**Exercise objective**. Exactly the lines from the first line of the listing through the line containing "fst (scan_controller connect user token max_builds since_dt b))" should appear in the output, unchanged.

**Data under study**.
Lemma scan_controllers_flat (connect : string -> string -> string -> Jenkins)
    (user token : string) (max_builds : Z) (since_dt : option Z)
    (controllers : list string) :
  scan_controllers connect user token max_builds since_dt controllers [] []
  = (flat_map (fun b => fst (scan_controller connect user token max_builds since_dt b))
       controllers,
     flat_map (fun b => snd (scan_controller connect user token max_builds since_dt b))
       controllers).
Proof.
  induction controllers as [|base rest IH]; [reflexivity|].
  change (base :: rest) with ([base] ++ rest)%list at 1.
  rewrite scan_controllers_app. unfold collected_rows. rewrite IH.
  reflexivity.
Qed.

Lemma scan_controller_cases (connect : string -> string -> string -> Jenkins)
    (user token : string) (max_builds : Z) (since_dt : option Z) (base : string) :
  let b := Py.rstrip "/" base in
  let jc := connect b user token in
  (exists e, get_whoami jc = Raise e /\
     scan_controller connect user token max_builds since_dt base
     = ([ScanningController b; UnableToAuth b e], [])) \/
  (exists u e, get_whoami jc = Ok u /\
     collect_controller_jobs jc b max_builds since_dt = Raise e /\
     scan_controller connect user token max_builds since_dt base
     = ([ScanningController b; FailedCollecting b e], [])) \/
  (exists u rows, get_whoami jc = Ok u /\
     collect_controller_jobs jc b max_builds since_dt = Ok rows /\
     scan_controller connect user token max_builds since_dt base
     = ([ScanningController b; JobsWithBuildsInWindow (Z.of_nat (List.length rows))],
        rows)).
Proof.
  intros b jc. subst b jc. unfold scan_controller. simpl.
  destruct (get_whoami _) as [u|e].
  - destruct (collect_controller_jobs _ _ _ _) as [rows|e].
    + right. right. now exists u, rows.
    + right. left. now exists u, e.
  - left. now exists e.
Qed.

(** ** Runtimes of builds that did not run backwards *)

(** X8: when the controller reports no negative duration, every row it
    gives has an average and a longest runtime between 0 and its total
    runtime. *)
Theorem runtimes_within_total (jc : Jenkins) (controller_url : string)
    (max_builds : Z) (since_dt : option Z) (rows : list Row) :
  (forall (n : string) (k : Z) (binfo : BuildInfo),
     get_build_info jc n k = Ok binfo -> 0 <= Py.or_zero (duration binfo)) ->
  collect_controller_jobs jc controller_url max_builds since_dt = Ok rows ->
  Forall (fun r =>
            (0 <= avg_runtime_seconds r <= total_runtime_seconds r)%Q /\
            (0 <= longest_runtime_seconds r <= total_runtime_seconds r)%Q) rows.
Proof.
  intros Hd Hc. apply Forall_forall. intros r Hr.
  destruct (collect_controller_jobs_in _ _ _ _ _ _ Hc Hr) as (job & Hj).
  destruct (job_row_named _ _ _ _ _ _ Hj) as (n & info & _ & _ & _ & Hne & ->).
  set (bs := job_builds jc n max_builds since_dt info) in *.
  assert (forall y, In y (map runtime_seconds bs) ->
            (0 <= y)%Q /\ (Float.rnd y == y)%Q) as Hpos.
  { intros y Hy. apply in_map_iff in Hy. destruct Hy as (b & <- & Hb).
    apply job_builds_in in Hb.
    destruct Hb as (_ & k & _ & _ & G & _). split.
    - apply runtime_seconds_nonnegative. exact (Hd n k b G).
    - apply runtime_seconds_float. }
  assert (map runtime_seconds bs <> []) as Hm
    by (destruct bs; [contradiction|discriminate]).
  destruct (max_default_spec _ 0%Q Hm) as [I U].
  destruct (sum_bounds _ Hpos) as (S0 & S1 & S2).
  assert (0 <= Py.round2 0)%Q as R0 by (vm_compute; discriminate).
  rewrite (avg_of_nonempty _ _ _ _ Hne).
  change (total_runtime_seconds (make_row controller_url n info bs))
    with (Py.round2 (Py.sum (map runtime_seconds bs))).
  change (longest_runtime_seconds (make_row controller_url n info bs))
    with (Py.round2 (Py.max_default (map runtime_seconds bs) 0%Q)).
  set (T := Py.sum (map runtime_seconds bs)) in *.
  set (M := Py.max_default (map runtime_seconds bs) 0%Q) in *.
  assert (1 <= Float.of_int (Z.of_nat (List.length bs)))%Q as C1.
  { apply Qle_trans with (Float.rnd 1); [vm_compute; discriminate|].
    apply rnd_mono. change 1%Q with (inject_Z 1). rewrite <- Zle_Qle.
    destruct bs; [contradiction|simpl; lia]. }
  set (C := Float.of_int (Z.of_nat (List.length bs))) in *.
  assert (0 <= T / C <= T)%Q as [Q0 Q1].
  { split.
    - apply Qle_shift_div_l; lra.
    - apply Qle_shift_div_r; [lra|].
      assert (0 <= T * (C - 1))%Q by (apply Qmult_le_0_compat; lra).
      clearbody T C. lra. }
  repeat split.
  - apply Qle_trans with (Py.round2 0); [exact R0|].
    apply round2_mono. now apply rnd_nonneg.
  - apply round2_mono. unfold Float.div.
    apply Qle_trans with (Float.rnd T); [now apply rnd_mono|].
    rewrite S2. apply Qle_refl.
  - apply Qle_trans with (Py.round2 0); [exact R0|].
    apply round2_mono. now apply Hpos.
  - apply round2_mono. now apply S1.
Qed.

Lemma jenkins_c_durations (n : string) (k : Z) (binfo : BuildInfo) :
  get_build_info Fleet.jenkins_c n k = Ok binfo ->
  0 <= Py.or_zero (duration binfo).
Proof.
  simpl. destruct (String.eqb n "team/app").
  - destruct (k =? 12); [intros H; injection H as <-; simpl; lia|].
    destruct (k =? 10); [intros H; injection H as <-; simpl; lia|discriminate].
  - destruct (String.eqb n "old"); [|discriminate].
    destruct (k =? 1); [intros H; injection H as <-; simpl; lia|discriminate].
Qed.

Lemma runtimes_within_total_witness :
  exists rows : list Row,
    collect_controller_jobs Fleet.jenkins_c "https://c.example.com" 200 None
    = Ok rows /\
    Forall (fun r =>
              (0 <= avg_runtime_seconds r <= total_runtime_seconds r)%Q /\
              (0 <= longest_runtime_seconds r <= total_runtime_seconds r)%Q)
      rows.
Proof.
  eexists. split; [reflexivity|].
  exact (runtimes_within_total Fleet.jenkins_c "https://c.example.com" 200 None _
           jenkins_c_durations eq_refl).
Defined.

(** ** Wider windows *)






(** ** A budget of no builds *)

(** X10: with [--max-builds 0] no build is fetched and the collection
    gives no row at all; a negative [max_builds] leaves out the last
    [-max_builds] references of each job instead of capping them. *)
Theorem max_builds_not_positive :
  (forall (connect : string -> string -> string -> Jenkins)
          (user token : string) (now : Z) (controllers : list string)
          (days : Z) (log : list Event) (rows : list Row),
     collect_stats connect user token 0 now controllers days = Ok (log, rows) ->
     rows = []) /\
  (forall (max_builds : Z) (refs : list BuildRef),
     max_builds < 0 ->
     Py.slice_to max_builds refs
     = firstn (List.length refs - Z.to_nat (- max_builds)) refs /\
     List.length (Py.slice_to max_builds refs)
     = (List.length refs - Z.to_nat (- max_builds))%nat).
Proof.
  split.
  - intros connect user token now controllers days log rows H.
    assert (Forall (fun _ : Row => False) rows) as F.
    { eapply (collect_stats_all 0); [|exact H].
      intros jc url n since info Hne. apply Hne. reflexivity. }
    destruct rows as [|r rows]; [reflexivity|]. now inversion F.
  - intros max_builds refs H.
    assert (Py.slice_to max_builds refs
            = firstn (List.length refs - Z.to_nat (- max_builds)) refs) as E.
    { unfold Py.slice_to. destruct (Z.leb_spec 0 max_builds) as [L|L]; [lia|reflexivity]. }
    split; [exact E|]. rewrite E, length_firstn. lia.
Qed.

(** ** Trailing slashes and job paths *)

Lemma rstrip_repeat (c : ascii) (n : nat) :
  Py.rstrip c (repeat_char c n) = "".
Proof.
  induction n as [|n IH]; [reflexivity|].
  simpl. rewrite IH. now rewrite Ascii.eqb_refl.
Qed.

Lemma rstrip_app_repeat (c : ascii) (t : string) (n : nat) :
  Py.rstrip c (t ++ repeat_char c n) = Py.rstrip c t.
Proof.
  induction t as [|a t IH]; simpl.
  - apply rstrip_repeat.
  - now rewrite IH.
Qed.

Lemma rstrip_decompose (c : ascii) (s : string) :
  exists n : nat, s = Py.rstrip c s ++ repeat_char c n.
Proof.
  induction s as [|a s [n IH]]; [now exists O|].
  simpl. destruct (Py.rstrip c s) as [|x r] eqn:E.
  - destruct (Ascii.eqb_spec a c) as [->|N].
    + exists (S n). simpl. now rewrite IH at 1.
    + exists n. simpl. now rewrite IH at 1.
  - exists n. simpl. now rewrite IH at 1.
Qed.

Lemma rstrip_no_trailing (c : ascii) (s : string) :
  ends_with c (Py.rstrip c s) = false.
Proof.
  induction s as [|a s IH]; [reflexivity|].
  simpl. destruct (Py.rstrip c s) as [|x r] eqn:E.
  - destruct (Ascii.eqb a c) eqn:A; [reflexivity|]. simpl. exact A.
  - exact IH.
Qed.

Lemma rstrip_stripped (c : ascii) (t : string) :
  ends_with c t = false -> Py.rstrip c t = t.
Proof.
  induction t as [|a t IH]; [reflexivity|].
  destruct t as [|x t'].
  - simpl. now intros ->.
  - intros H. change (ends_with c (String x t') = false) in H.
    change (Py.rstrip c (String a (String x t')))
      with (match Py.rstrip c (String x t') with
            | EmptyString => if Ascii.eqb a c then EmptyString else String a EmptyString
            | r => String a r
            end).
    now rewrite (IH H).
Qed.

(** X11: [rstrip] removes exactly the trailing slashes: the text is the
    result followed by slashes only, the result does not end in a slash, it
    is the only such prefix, and stripping again changes nothing. *)
Theorem rstrip_removes_trailing (c : ascii) (s : string) :
  (exists n : nat, s = Py.rstrip c s ++ repeat_char c n) /\
  ends_with c (Py.rstrip c s) = false /\
  (forall (t : string) (n : nat),
     s = t ++ repeat_char c n -> ends_with c t = false -> Py.rstrip c s = t) /\
  Py.rstrip c (Py.rstrip c s) = Py.rstrip c s.
Proof.
  split; [apply rstrip_decompose|].
  split; [apply rstrip_no_trailing|]. split.
  - intros t n -> H. rewrite rstrip_app_repeat. now apply rstrip_stripped.
  - apply rstrip_stripped, rstrip_no_trailing.
Qed.

Lemma replace_app_clean (c : ascii) (by_ seg rest : string) :
  contains c seg = false ->
  Py.replace c by_ (seg ++ rest) = seg ++ Py.replace c by_ rest.
Proof.
  induction seg as [|a seg IH]; [reflexivity|].
  simpl. destruct (Ascii.eqb a c); [discriminate|]. simpl.
  intros H. now rewrite IH.
Qed.

Lemma replace_clean (c : ascii) (by_ seg : string) :
  contains c seg = false -> Py.replace c by_ seg = seg.
Proof.
  induction seg as [|a seg IH]; [reflexivity|].
  simpl. destruct (Ascii.eqb a c); [discriminate|]. simpl.
  intros H. now rewrite IH.
Qed.
(** C5: on an empty table [most_common_sleep_hour] shows the window "No
    sleep records found" and no other; on every table the method shows
    a window, and it shows "No sleep records found" exactly when the
    table is empty; on a table that is not empty the window names an
    hour and a frequency of at least 1, the number of events of that
    hour, so hour 0 with count 0 is never reported; and the window of a
    row is never the window of "no records". *)
Theorem no_records_branch :
  (forall shown, most_common_sleep_hour [] shown <-> shown = show_result None) /\
  window_text (show_result None) = ["No sleep records found"%string] /\
  (forall tbl, select_top_hour tbl (select_top_hour_isort tbl)) /\
  (forall tbl result, select_top_hour tbl result -> (result = None <-> tbl = [])) /\
  (forall tbl h c, select_top_hour tbl (Some (h, c)) -> 1 <= c) /\
  (forall r, show_result (Some r) <> show_result None) /\
  (forall tbl, exists shown, most_common_sleep_hour tbl shown) /\
  (forall tbl shown,
     most_common_sleep_hour tbl shown ->
     (window_text shown = ["No sleep records found"%string] <-> tbl = [])) /\
  (forall tbl shown,
     most_common_sleep_hour tbl shown -> tbl <> [] ->
     exists h c,
       1 <= c /\ c = events_in_hour h tbl /\
       window_title shown = "Driver Sleep Analysis"%string /\
       window_text shown
       = [("Most Common Sleep Hour: " ++ format_02d h ++ ":00")%string;
          ("Frequency: " ++ str c ++ " occurrences")%string]).
Proof.
  assert (E0 : forall shown, most_common_sleep_hour [] shown <-> shown = show_result None).
  { intros shown. unfold most_common_sleep_hour. split.
    - intros (result & Hr & ->). apply select_top_hour_spec in Hr.
      destruct result as [r|]; [|reflexivity].
      destruct Hr as [[] _].
    - intros ->. exists None. split; [|reflexivity].
      now apply select_top_hour_spec. }
  split; [exact E0|].
  split; [reflexivity|]. split; [exact select_top_hour_total|].
  split; [|split; [|split; [|split; [|split]]]].
  - intros tbl result Hr. apply select_top_hour_spec in Hr.
    destruct result as [r|]; split; try discriminate; try tauto.
    intros ->. destruct Hr as [[] _].
  - intros tbl h c Hr. apply select_top_hour_Some in Hr. lia.
  - intros [h c] E. apply (f_equal (fun w => length (window_text w))) in E.
    discriminate E.
  - intros tbl. exists (show_result (select_top_hour_isort tbl)).
    exists (select_top_hour_isort tbl). split; [apply select_top_hour_total | reflexivity].
  - intros tbl shown Hs. destruct tbl as [|t tbl].
    + apply E0 in Hs. subst shown. split; reflexivity.
    + assert (Hne : t :: tbl <> []) by discriminate.
      destruct (most_common_sleep_hour_nonempty Hs Hne) as (h & c & _ & _ & Ht).
      rewrite Ht. split; intros F; discriminate F.
  - intros tbl shown Hs Hne.
    destruct (most_common_sleep_hour_nonempty Hs Hne) as (h & c & Hr & Hti & Ht).
    apply select_top_hour_Some in Hr. destruct Hr as (Hc & Hpos & _).
    exists h, c. split; [lia|]. split; [exact Hc|]. split; [exact Hti | exact Ht].
Qed.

**Result of this exercise**.
Lemma scan_controllers_flat (connect : string -> string -> string -> Jenkins)
    (user token : string) (max_builds : Z) (since_dt : option Z)
    (controllers : list string) :
  scan_controllers connect user token max_builds since_dt controllers [] []
  = (flat_map (fun b => fst (scan_controller connect user token max_builds since_dt b))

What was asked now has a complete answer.